JERUSALEM -- Marwan Barghouti is feared by many Israelis as a remorseless killer but has attained the status of folk hero to most young Palestinians.

His fiery speeches and almost daily media interviews -- including several he gave Israeli television in Hebrew -- made him a defining face of 18 months of Israeli-Palestinian fighting. Barghouti, who was arrested for the first time when he was only 18, learned Hebrew in Israeli prisons.

Barghouti served six years in prison for membership in Yasser Arafat's Fatah faction, then an illegal organization. Deported in 1987, he returned seven years later under an interim Palestinian-Israeli peace deal. For a time, he was known as a supporter of the peace negotiations with Israel. That changed with the renewed fighting after September 2000, and on Monday the 41-year-old Barghouti was captured by Israel forces in Ramallah.

In November, Barghouti said he considers any Israeli in the West Bank and Gaza a legitimate target for attack.

In August 2001, Barghouti said Palestinians must use violence. "The Palestinian people has one alternative, one option," he told reporters, "to continue this intifada (uprising) to put an end to Israeli occupation."

Such uncompromising rhetoric earned him the respect and admiration of young Palestinians angered by Arafat's failure to deliver an independent state after nearly a decade of on-and-off peace talks.

Barghouti's detention is a major security coup for Israel, which could use it to counter international pressure to its military offensive in the West Bank.

Interviewed on CNN, Israeli Prime Minister Ariel Sharon said that if Israel had withdrawn from Ramallah, Barghouti "would have been free and he'd be able to continue."

The Israeli military campaign to crush Palestinian militias followed a series of Palestinian suicide bombings that killed scores of Israelis.

Last Friday, a suicide bomber killed six Israelis and wounded nearly 90 in Jerusalem. The Al-Aqsa Martyrs' Brigade took responsibility. Israel says Barghouti is the leader of the militia, which is linked to Arafat's Fatah faction.

Barghouti is a Fatah leader, but has never acknowledged a formal relationship with the Al-Aqsa militia.

He has denied targeting civilians.

"While I, and the Fatah movement to which I belong, strongly oppose attacks and the targeting of civilians inside Israel, our future neighbor, I reserve the right to protect myself, to resist the Israeli occupation of my country and to fight for my freedom," Barghouti wrote in a January commentary in the Washington Post.

At times during the past 18 months, Barghouti appeared to publicly disagree with Arafat over the direction of the Palestinian uprising.

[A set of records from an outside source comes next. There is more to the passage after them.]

(* ===== verification/_CoqProject ===== *)
-Q . S2P
Prelude.v
AtomicComputation.v
AtomicComputationList.v
FindSource.v
TcapText.v
TcapRoundtrip.v
LogicalPlan.v
TupleSet.v
TupleSetOwnership.v
TupleSetSpec.v
Executors.v
Probing.v
Allocation.v
SinkState.v
JoinPairArray.v
Multimap.v
JoinTuple.v
JoinSinks.v
JoinProbe.v
BroadcastJoin.v
PDBMap.v
PDBVector.v
AggSinks.v
Processors.v
AggSinksSpec.v
Aggregation.v
Hashing.v
SizePolicy.v
Sources.v
Pipeline.v
PipelineSpec.v
PipelineTermination.v
SetPipeline.v
PriorityQueue.v
ShuffleJoin.v
ShuffleRhsSpec.v
ShuffleJoinSpec.v
TupleSetSplit.v
ShuffleSpec.v
ShufflePages.v
ShuffleDrive.v
BufferManager.v
BufferManagerPool.v
BufferManagerInv.v
BufferManagerEvict.v
BufferManagerPages.v
BufferManagerOps.v
BufferManagerGet.v
BufferManagerDrop.v
BufferManagerSpec.v
BufferManagerCases.v
AbstractPageSet.v
FeedingPageSet.v
FeedingPageSetSpec.v
AnonymousPageSet.v
SetPageSet.v
PageNetwork.v
PageSetCases.v
StorageHandlers.v
StorageSpec.v
StorageCases.v
StorageBackend.v
PhysicalNodes.v
PhysicalOptimizer.v
PhysicalInv.v
PhysicalSteps.v
PhysicalBuild.v
PhysicalSpec.v
PhysicalCases.v
Allocator.v
AllocatorInv.v
AllocatorOps.v
AllocatorRefine.v
AllocatorCases.v
Handles.v
HandlesMem.v
HandlesCopy.v
HandlesRecord.v
HandlesCases.v
(* ===== verification/Prelude.v ===== *)
(** * PlinyCompute: a verification development of the query processing core

    PlinyCompute compiles a query to TCAP, a textual plan of atomic
    computations over tuple sets; plans it physically; and runs each stage as
    pipelines of sources, executors and sinks over pages of memory, in which
    C++ objects are allocated until the page is full (NotEnoughSpace).  All
    paths below are under src/pdb/src.

    ** Parts and files

    - Plans.  [AtomicComputation] (logicalPlan/headers/TupleSpec.h, AttList.h,
      AtomicComputationClasses.h), [AtomicComputationList]
      (its indexes of producers and consumers), [FindSource] (where an
      attribute comes from), [TcapText], [TcapRoundtrip]
      (writeOut against Lexer.l, Parser.y and ParserHelperFunctions.cc) and
      [LogicalPlan] (LogicalPlan.cc).
    - Tuple sets and executors.  [TupleSet], [TupleSetOwnership],
      [TupleSetSpec] (pipeline/headers/TupleSet.h: columns are pointers into a
      store of vectors, with the functions that own them) and [Executors]
      (pipeline/headers/executors/).
    - Hash tables and vectors on a page.  [Probing] and [Allocation] are
      shared; [JoinPairArray], [Multimap] (JoinPairArray.cc,
      JoinMap.cc, JoinMap.h), [PDBMap] (PairArray.cc, PDBMap.cc),
      [Hashing] (the hash functions), [PDBVector] (Array.cc,
      PDBVector.cc).
    - Joins.  [JoinTuple] (JoinTuple.h), [JoinSinks] (sinks/JoinSink.h,
      BroadcastJoinCombinerSink.h), [JoinProbe]
      (executors/JoinProbeExecutor.h) and
      [BroadcastJoin], which puts them together.
    - Aggregation and sets.  [SinkState], [AggSinks], [AggSinksSpec]
      (sinks/), [Processors] (processors/, AggregationPipeline.cc,
      JoinBroadcastPipeline.cc) and [Aggregation], which puts them together.
    - Pipelines.  [SizePolicy] (PDBTupleSetSizePolicy.cc), [Sources]
      (sources/), [Pipeline] (Pipeline.cc),
      [PipelineSpec], [PipelineTermination] and [SetPipeline], which runs a
      pipeline over a set with the source, policy and sink modelled here.
    - Physical optimizer.  [PhysicalNodes] (the nodes of a physical plan, and how
      each plans itself: computationServer/.../physicalOptimizer/
      PDBAbstractPhysicalNode.h and its subclasses), [PhysicalOptimizer]
      (PDBPipeNodeBuilder.cc, PDBPhysicalOptimizer.cc and the loop of
      PDBComputationServerFrontend.cc), and its proofs: [PhysicalInv] (the
      invariant of planning), [PhysicalSteps] (planning a source keeps it),
      [PhysicalBuild] (the builder), [PhysicalSpec] (what planning promises for
      plans without unions) and [PhysicalCases] (a plan, and what goes wrong
      with unions).
    - Shuffled joins.  [PriorityQueue] (std::priority_queue as an interface),
      [ShuffleJoin] (sources/RHSShuffleJoinSource.h, JoinedShuffleJoinSource.h),
      and its proofs: [ShuffleRhsSpec] (the right source), [ShuffleJoinSpec] (the
      rows for its hashes), [TupleSetSplit] (what split and merge do to rows),
      [ShuffleSpec] (a call), [ShufflePages] (the constructors, and pages as the
      rows written to them) and [ShuffleDrive] (all calls; runs, and what goes
      wrong).
    - Buffer manager.  [BufferManager] (PDBBufferManagerImpl.cc, PDBPage.cc:
      pages, memory, files, and every operation on them), and its proofs:
      [BufferManagerPool] (how memory is divided), [BufferManagerInv] (regions of
      files, the invariant, and the bytes of a page wherever they are),
      [BufferManagerEvict], [BufferManagerPages] (getting memory),
      [BufferManagerOps], [BufferManagerGet], [BufferManagerDrop] (kinds of
      operations), [BufferManagerSpec] (the start, and sequences of requests) and
      [BufferManagerCases] (runs, and what goes wrong).
    - Object allocator.  [Allocator] (objectModel/headers/Allocator.cc: blocks, free
      lists and policies over the words of memory), [AllocatorInv] (arenas of
      objects, the invariant, and inactive blocks), [AllocatorOps] (getting and
      freeing memory), [AllocatorRefine] (every request; UseTemporaryAllocationBlock.h
      is its stack of saved states) and [AllocatorCases].
    - Object model.  [Handles] (Handle.cc, RefCountedObject.cc, PDBTemplateBase.cc,
      DeepCopy.h, Record.cc, InterfaceFunctions.cc and parts of PDBString.cc, on
      the allocator's memory), [HandlesMem] (bytes that move, and values of
      objects), [HandlesCopy] (deletion and deep copies of trees of objects),
      [HandlesRecord] (records) and [HandlesCases].
    - Page sets.  [AbstractPageSet] (the interface of page sets and the laws its
      clients rely on), [FeedingPageSet] (PDBFeedingPageSet.cc: feeders and
      readers as threads that take steps), [FeedingPageSetSpec] (the log it
      refines), [AnonymousPageSet], [SetPageSet] (PDBAnonymousPageSet.cc,
      PDBSetPageSet.cc) and [PageSetCases].
    - Page network.  [PageNetwork] (PDBPageNetworkSender.cc,
      PDBPageSelfReceiver.cc and the handlers of StoStartFeedingPageSetRequest on
      both sides).
    - Storage manager.  [StorageHandlers] (PDBStorageManagerFrontend.cc: the
      pages of stored sets, and its handlers as programs whose regions are
      interleaved), [StorageSpec] (the table of pages they refine, the invariant,
      and that every handler keeps to it), [StorageCases]
      (runs, and the file storage.pdb) and [StorageBackend] (PDBStorageManagerBackend.cc, and a page
      set stored by both sides together).
    ** How code becomes definitions

    A method is a function in [M S]: state passing, with the exceptions, the
    calls of exit, undefined behaviour and use of too little fuel as outcomes.
    Loops are recursions over what they run through; where a loop has no such
    bound the recursion has fuel, and a theorem says how much is enough.
    Integers are Z with their wrap-around written out.  Above
    the object model, an object is its contents, except where the code shares
    mutable state (column vectors in [TupleSet], computations in
    [AtomicComputationList], objects in [MapTupleSetIterator]).
    Where a page may be full, the state carries the allocator's answers, a list
    of booleans that every allocation consumes; theorems hold for all lists.
    User code (lambdas, the hash, equality and addition of keys and values,
    executors of a pipeline) is a parameter.

    Threads are interleaved where the code shares state between them: a lock
    makes what is done under it one step, and theorems hold for every order of
    the steps.  What the other end of a connection does is a script that the
    theorems quantify over.

    Components meet at interfaces: [PageMerger] (a ComputeSink that merges
    pages), [PipelineParts] (what Pipeline::run calls), [PriorityQueue],
    [PDBAbstractPageSet] with its laws, [FiniteSource] (what makes it end); the sinks and sources are instances of them.

    ** What is shown

    - Data structures refine their specification: a JoinMap a multimap, a Map
      a finite map, a Vector a list, through doublings and full pages.
    - Sinks write every row exactly once; on a full page exactly the rows that
      were written leave the input, so that the next page gets the others.
    - End to end: a broadcast join finds the matches, an aggregation adds up, a
      pipeline over a set writes every row's result, and a pipeline deals with
      every page it took and ends.
    - Plans: findSource gives the provenance of an attribute, printing and
      parsing round trip, the plan's nodes are found under their names.
    - Tuple sets: no column vector is deleted twice and none is lost.
    - Physical optimizer: it builds and plans to an end, in whatever order the
      sources come up; every algorithm reads page sets that exist and were
      created before, nothing is removed that is still read, nothing is left,
      and the sets of the plan are stored once each.
    - A shuffled join hands out every pair of rows with the same hash once, in
      chunks, as long as the left side does not end before the right one.
    - Buffer manager: whatever clients request within the rules of [allowed],
      the bytes they stored are found again, pinned pages stay where they are,
      pages do not overlap, and nothing faults; the process exits only when no
      memory can be had.
    - Object allocator: it serves every request that clients may make as arenas
      of objects would, live objects never share a byte, freed memory is used
      again, and NotEnoughSpace means that there is no room.
    - Object model: a deep copy has the value of the original and is made of new
      objects of the block, all of which the last handle frees; a failed one
      leaves nothing; a record is read as the same value wherever its bytes are
      moved.
    - Page sets: every reader is handed every page in order, whatever the order
      of calls and wake-ups, waits only when it has to, and pages are kept
      exactly as long as they are needed; pages sent by another node arrive, and
      a feeder finishes however its connection breaks.
    - Storage manager: whatever the interleaving of its handlers, a page is given
      to one of them at a time, the pages that are listed are those that were
      stored, and sizes add up; both sides together store a page set whole; the
      file for a restart is read as it was written.
    - Errors: where the code does not do what it means to, a theorem shows the
      case (rows counted twice or lost after a full page, a plan that does not
      parse, an overrun after shrink_to_fit, and others).

    ** Fuel and bounds

    The run of a pipeline needs a hundred and one rounds for each row and page
    of its source ([pipeline_ends]); findSource the rank of the tuple set in
    the plan; the scanner the length of the text; iteration over a map its
    number of slots.  Each is a theorem.  Counts of rows in an [int] are
    assumed below 2^31 where a theorem needs it.

    ** Not modelled

    The table of virtual functions (VTableMap.cc), the metadata file of the buffer manager and its threads (one runs), the catalog (SQLite), the servers, the
    communication and the client (sockets and threads), the lambdas and computations (templates over user code).  setUpAndCopyFrom and
    destructors of the built-in objects, which move raw bytes, appear only as
    copies of contents.
*)

From stdpp Require Export base gmap strings list fin_maps sorting.
From Stdlib Require Export ZArith Lia.
(** What a serialised computation can be read back as: its names can be, and
    the parts the text leaves out have the values the parser gives them. *)
Definition reparsable (c : AtomicComputation) : bool :=
  good_spec (output c) && good_str (computationName c) &&
  bool_decide (keyValuePairs c = ∅) &&
  match kind c with
  | KApplyLambda l | KHashLeft l | KHashRight l =>
      good_spec (input c) && good_spec (projection c) && good_str l
  | KHashOne | KFlatten | KApplyFilter => good_spec (input c) && good_spec (projection c)
  | KUnion r => good_spec (input c) && good_spec r && bool_decide (projection c = input c)
  | KScanSet s ps =>
      good_str s.1 && good_str s.2 && bool_decide (ps = (0%Z, ""))
      && bool_decide (input c = TupleSpec_empty) && bool_decide (projection c = TupleSpec_empty)
  | KWriteSet d s =>
      good_spec (input c) && good_str d && good_str s && bool_decide (projection c = input c)
  | KApplyJoin r rp =>
      good_spec (input c) && good_spec (projection c) && good_spec r && good_spec rp
  | KApplyAgg => false
  end.

(** An aggregate whose names are fine. *)
Definition good_agg (c : AtomicComputation) : bool :=
  match kind c with
  | KApplyAgg => good_spec (output c) && good_spec (input c) && good_str (computationName c)
  | _ => false
  end.

(** ** The tokens of a serialised computation *)
Definition attr_toks (l : list string) : list token :=
  match l with
  | [] => []
  | a :: l' => TIdent a :: concat (map (fun b => [TPunct ","%char; TIdent b]) l')
  end.
Definition spec_toks (t : TupleSpec) : list token :=
  TIdent (setName t) :: TPunct "("%char :: attr_toks (atts t) ++ [TPunct ")"%char].
Definition comma_spec (t : TupleSpec) : list token := TPunct ","%char :: spec_toks t.
Definition comma_str (s : string) : list token := [TPunct ","%char; TString s].
Definition args_toks (c : AtomicComputation) : list token :=
  match kind c with
  | KApplyLambda l | KHashLeft l | KHashRight l =>
      spec_toks (input c) ++ comma_spec (projection c)
        ++ comma_str (computationName c) ++ comma_str l
  | KHashOne | KFlatten | KApplyFilter =>
      spec_toks (input c) ++ comma_spec (projection c) ++ comma_str (computationName c)
  | KUnion r => spec_toks (input c) ++ comma_spec r ++ comma_str (computationName c)
  | KScanSet s _ => TString s.1 :: comma_str s.2 ++ comma_str (computationName c)
  | KWriteSet d s =>
      spec_toks (input c) ++ comma_str d ++ comma_str s ++ comma_str (computationName c)
  | KApplyJoin r rp =>
      spec_toks (input c) ++ comma_spec (projection c) ++ comma_spec r ++ comma_spec rp
        ++ comma_str (computationName c)
  | KApplyAgg => []
  end.
Definition keyword_for (c : AtomicComputation) : keyword :=
  match kind c with
  | KApplyLambda _ => APPLY | KHashLeft _ => HASHLEFT | KHashRight _ => HASHRIGHT
  | KHashOne => HASHONE | KFlatten => FLATTEN | KUnion _ => UNION
  | KApplyFilter => FILTER | KApplyAgg => AGG | KScanSet _ _ => SCAN
  | KWriteSet _ _ => OUTPUT | KApplyJoin _ _ => JOIN
  end.
Definition comp_toks (c : AtomicComputation) : list token :=
  spec_toks (output c) ++ [TGets; TKey (keyword_for c); TPunct "("%char]
    ++ args_toks c ++ [TPunct ")"%char].
(* ===== verification/LogicalPlan.v ===== *)
(** The logical plan of a query, its computations found by name:
    pdb/src/logicalPlan/headers/LogicalPlan.h and source/LogicalPlan.cc. *)

From Stdlib Require Import Ascii.
From stdpp Require Import pretty.
From S2P Require Import Prelude AtomicComputation AtomicComputationList TcapText.

(** Computations are known by their identity; a node wraps one. *)
Record LogicalPlan := mkLogicalPlan {
  computations : PlanState;
  allConstituentComputations : gmap string Z
}.

Section logical_plan.
(** [getComputationType] of the computation objects the plan is built with. *)
Context (getComputationType : Z -> string).

Definition computation_key (i : nat) (c : Z) : string :=
  getComputationType c +:+ "_" +:+ pretty i.

Definition LogicalPlan_init (p : PlanState) (allComputations : list Z) : LogicalPlan :=
  mkLogicalPlan p
    (foldl (fun m '(i, c) => <[computation_key i c := c]> m) ∅ (imap pair allComputations)).

Definition LogicalPlan_compile (tcap : string) (allComputations : list Z) : option LogicalPlan :=
  match compile_tcap tcap empty_plan with
  | Ok _ p => Some (LogicalPlan_init p allComputations)
  | _ => None
  end.

(** [getNode], which exits when there is no such computation. *)
Definition getNode (p : LogicalPlan) (whichNode : string) : M LogicalPlan Z :=
  match allConstituentComputations p !! whichNode with
  | Some c => mret c
  | None => exit
  end.
End logical_plan.

(** ** Names of computations are unique

    The name ends in the computation's position in decimal, behind an
    underscore, and a decimal has no underscore. *)

Fixpoint no_underscore (s : string) : Prop :=
  match s with "" => True | String c s' => c <> "_"%char /\ no_underscore s' end.

Lemma no_underscore_cons_inv s d : no_underscore (s +:+ String "_" d) -> False.
Proof. induction s as [|c s IH]; simpl; [by intros []|intros [_ H]; auto]. Qed.

Lemma suffix_inj s1 s2 d1 d2 :
  no_underscore d1 -> no_underscore d2 ->
  s1 +:+ String "_" d1 = s2 +:+ String "_" d2 -> d1 = d2.
Proof.
  intros H1 H2. revert s2. induction s1 as [|c s1 IH]; intros [|c' s2]; simpl.
  - by intros [= ->].
  - intros [= <- ->]. by apply no_underscore_cons_inv in H1.
  - intros [= -> <-]. by apply no_underscore_cons_inv in H2.
  - intros [= _ H]. eauto.
Qed.

Lemma no_underscore_go (x : N) : forall s, no_underscore s -> no_underscore (pretty_N_go x s).
Proof.
  induction (N.lt_wf_0 x) as [x _ IH]. intros s Hs.
  destruct (decide (x = 0)%N) as [->|]; [by rewrite pretty_N_go_0|].
  rewrite pretty_N_go_step by lia. apply IH; [apply N.div_lt; lia|]. split; [|done].
  unfold pretty_N_char. by repeat case_match.
Qed.

Lemma no_underscore_pretty (i : nat) : no_underscore (pretty i).
Proof.
  unfold pretty, pretty_nat, pretty, pretty_N. destruct (decide _); [done|by apply no_underscore_go].
Qed.

Lemma computation_key_inj ty i j c c' :
  computation_key ty i c = computation_key ty j c' -> i = j.
Proof.
  unfold computation_key. simpl. intros H%suffix_inj; [|apply no_underscore_pretty..].
  by apply (inj pretty) in H.
Qed.

Lemma insert_all_lookup ty l : forall off (m : gmap string Z) i c, l !! i = Some c ->
  foldl (fun m '(i, c) => <[computation_key ty i c := c]> m) m (imap (fun i c => (off + i, c)) l)
    !! computation_key ty (off + i) c = Some c.
Proof.
  induction l as [|x l IH] using rev_ind; intros off m i c Hi; [done|].
  rewrite imap_app, foldl_app. simpl. rewrite Nat.add_0_r.
  destruct (decide (i = length l)) as [->|Hne].
  - rewrite lookup_app_r, Nat.sub_diag in Hi by lia. simplify_eq/=. by rewrite lookup_insert_eq.
  - rewrite lookup_insert_ne by (intros E%computation_key_inj; lia).
    apply IH. rewrite lookup_app_l in Hi; [done|]. apply lookup_lt_Some in Hi.
    rewrite length_app in Hi. simpl in Hi. lia.
Qed.

(** A logical plan finds every computation it was built from under the
    computation's type and position, whatever the types are called, and
    keeps the parsed plan. *)
Theorem LogicalPlan_getNode ty tcap all lp i c s :
  LogicalPlan_compile ty tcap all = Some lp -> all !! i = Some c ->
  getNode lp (computation_key ty i c) s = Ok c s /\
  compile_tcap tcap empty_plan = Ok tt (computations lp).
Proof.
  unfold LogicalPlan_compile. intros H Hi.
  destruct (compile_tcap tcap empty_plan) as [[] p| | | |]; simplify_eq/=. split; [|done].
  unfold getNode. simpl. pose proof (insert_all_lookup ty all 0 ∅ i c Hi) as Hl. simpl in Hl.
  change (imap pair all) with (imap (fun i c => (i, c)) all). by rewrite Hl.
Qed.

Lemma LogicalPlan_getNode_witness :
  let ty := fun c => if bool_decide (c = 10%Z) then "SelectionComp" else "SetWriter" in
  let tcap := "in () <= SCAN ('db', 'set', 'SelectionComp_0')" in
  exists lp, LogicalPlan_compile ty tcap [10; 20]%Z = Some lp /\
    getNode lp "SetWriter_1" lp = Ok 20%Z lp /\
    compile_tcap tcap empty_plan = Ok tt (computations lp).
Proof.
  intros ty tcap. eexists. split; [vm_compute; reflexivity|].
  apply (LogicalPlan_getNode ty tcap [10; 20]%Z _ 1 20%Z); [vm_compute; reflexivity|reflexivity].
Defined.
(** [mem_inv ext X m]: the vectors in the store are those of [ext], which the
    running code holds, and those owned by tuple sets, each by exactly one
    column.  [X] are the columns an operation is in the middle of replacing,
    which do not count. *)
Record mem_inv (ext : gset addr) (X : gset (tsid * Z)) (m : mem) : Prop := {
  inv_live ts k e : (ts, k) ∉ X -> entry m ts k = Some e -> mustDelete e.2 = true -> well_owned m e;
  inv_unique ts k ts' k' a : (ts, k) ∉ X -> (ts', k') ∉ X ->
    owned m ts k a -> owned m ts' k' a -> ts = ts' /\ k = k';
  inv_ext a : a ∈ ext -> is_Some (cols m !! a) /\ forall ts k, (ts, k) ∉ X -> ~ owned m ts k a;
  inv_accounted a : is_Some (cols m !! a) ->
    a ∈ ext \/ exists ts k, (ts, k) ∉ X /\ owned m ts k a
}.

(** ** What the primitives do *)

Lemma entry_set m ts t k ts' k' e :
  sets m !! ts = Some t ->
  entry (set_sets <[ts := <[k := e]> t]> m) ts' k' =
    if bool_decide (ts' = ts /\ k' = k) then Some e else entry m ts' k'.
Proof.
  intros Ht. unfold entry; simpl. case_bool_decide as E.
  - destruct E as [-> ->]. by simplify_map_eq.
  - destruct (decide (ts' = ts)) as [->|]; simplify_map_eq; done.
Qed.

Lemma read_set_inv ts m t m' :
  read_set ts m = Ok t m' -> sets m !! ts = Some t /\ m' = m.
Proof. unfold read_set. intros H. by inv_ok. Qed.

Lemma read_set_eq ts m t : sets m !! ts = Some t -> read_set ts m = Ok t m.
Proof. unfold read_set, bind, get, unwrap. by intros ->. Qed.

Lemma hasColumn_inv ts k m b m' :
  hasColumn ts k m = Ok b m' -> b = bool_decide (is_Some (entry m ts k)) /\ m' = m.
Proof.
  unfold hasColumn. intros H. inv_ok. apply read_set_inv in Hstep as [Hs ->].
  unfold entry. by rewrite Hs.
Qed.

Lemma hasColumn_eq ts k m t :
  sets m !! ts = Some t -> hasColumn ts k m = Ok (bool_decide (is_Some (t !! k))) m.
Proof. intros H. unfold hasColumn. by rewrite (bind_Ok _ _ _ _ _ (read_set_eq _ _ _ H)). Qed.

Lemma column_at_eq ts k m e : entry m ts k = Some e -> column_at ts k m = Ok e m.
Proof.
  unfold entry. intros H. destruct (sets m !! ts) as [t|] eqn:E; simplify_eq/=.
  unfold column_at. rewrite (bind_Ok _ _ _ _ _ (read_set_eq _ _ _ E)). by rewrite H.
Qed.

(** [columns[k]] of a tuple set that has the column reads it, otherwise it adds
    a column that holds nothing and that nobody owns. *)
Lemma column_at_inv ts k m e m' :
  column_at ts k m = Ok e m' ->
  (entry m ts k = Some e /\ m' = m) \/
  (exists t, sets m !! ts = Some t /\ entry m ts k = None /\ e = (None, MaintenanceFuncs_empty) /\
             m' = set_sets <[ts := <[k := e]> t]> m).
Proof.
  unfold column_at. intros H. inv_ok. apply read_set_inv in Hstep as [Hs ->].
  unfold entry. rewrite Hs; simpl. destruct (a !! k) as [e'|] eqn:E; inv_ok.
  - by left.
  - right. eexists. unfold write_set in Hstep. inv_ok. done.
Qed.

Lemma set_column_inv ts k e m u m' :
  set_column ts k e m = Ok u m' ->
  exists t, sets m !! ts = Some t /\ m' = set_sets <[ts := <[k := e]> t]> m.
Proof.
  unfold set_column, write_set. intros H. inv_ok. apply read_set_inv in Hstep as [Hs ->]. eauto.
Qed.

But Barghouti's acumen -- he never mentioned the Palestinian leader by name when criticizing his policies -- and popularity ensured his political survival.

Barghouti's wife, Fadwa, fighting back tears at her Ramallah home, warned Israel against harming her husband and said: "There are a thousand Marwan Barghoutis who will continue his mission."

-- Information from Knight Ridder was used in this report.